● YOUR OBJECTIVE:
Examine each line of the data. Copy those that contain the string "holds".

[DATA SHOWN]

(** [d[k] = v]: an existing key keeps its place. *)
Fixpoint dict_set (d : list (K * V)) (k : K) (v : V) : list (K * V) :=
  match d with
  | [] => [(k, v)]
  | (k', v') :: d' =>
      if decide (k = k') then (k, v) :: d' else (k', v') :: dict_set d' k v
  end.

(** [dict(pairs)] *)
Definition dict_of (pairs : list (K * V)) : list (K * V) :=
  fold_left (λ d kv, dict_set d kv.1 kv.2) pairs [].
End dict.

(** *** Strings

    A [str] is held as its UTF-8 encoding: a character of the ASCII range
    is one byte, any other character a lead byte followed by one to three
    continuation bytes. *)

Definition code (c : ascii) : Z := Z.of_nat (nat_of_ascii c).

(** [c.isspace()] for a character of the ASCII range: the codes 9 to 13
    and 28 to 32. *)
Definition is_space (c : ascii) : bool :=
  let n := code c in
  ((9 <=? n) && (n <=? 13)) || ((28 <=? n) && (n <=? 32)).

(** The characters of two bytes for which [isspace()] holds: U+0085 and
    U+00A0, encoded C2 85 and C2 A0. *)
Definition is_space2 (a b : ascii) : bool :=
  (code a =? 194) && ((code b =? 133) || (code b =? 160)).

(** The characters of three bytes for which [isspace()] holds: U+1680
    (E1 9A 80), U+2000 to U+200A, U+2028, U+2029 and U+202F (E2 80 80 to
    E2 80 8A, E2 80 A8, E2 80 A9, E2 80 AF), U+205F (E2 81 9F) and U+3000
    (E3 80 80). No character of four bytes is whitespace. *)
Definition is_space3 (a b c : ascii) : bool :=
  ((code a =? 225) && (code b =? 154) && (code c =? 128))
  || ((code a =? 226) && (code b =? 128)
      && (((128 <=? code c) && (code c <=? 138))
          || (code c =? 168) || (code c =? 169) || (code c =? 175)))
  || ((code a =? 226) && (code b =? 129) && (code c =? 159))
  || ((code a =? 227) && (code b =? 128) && (code c =? 128)).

[/DATA SHOWN]

● ANSWER TO THIS EXERCISE:
(** The characters of two bytes for which [isspace()] holds: U+0085 and
(** The characters of three bytes for which [isspace()] holds: U+1680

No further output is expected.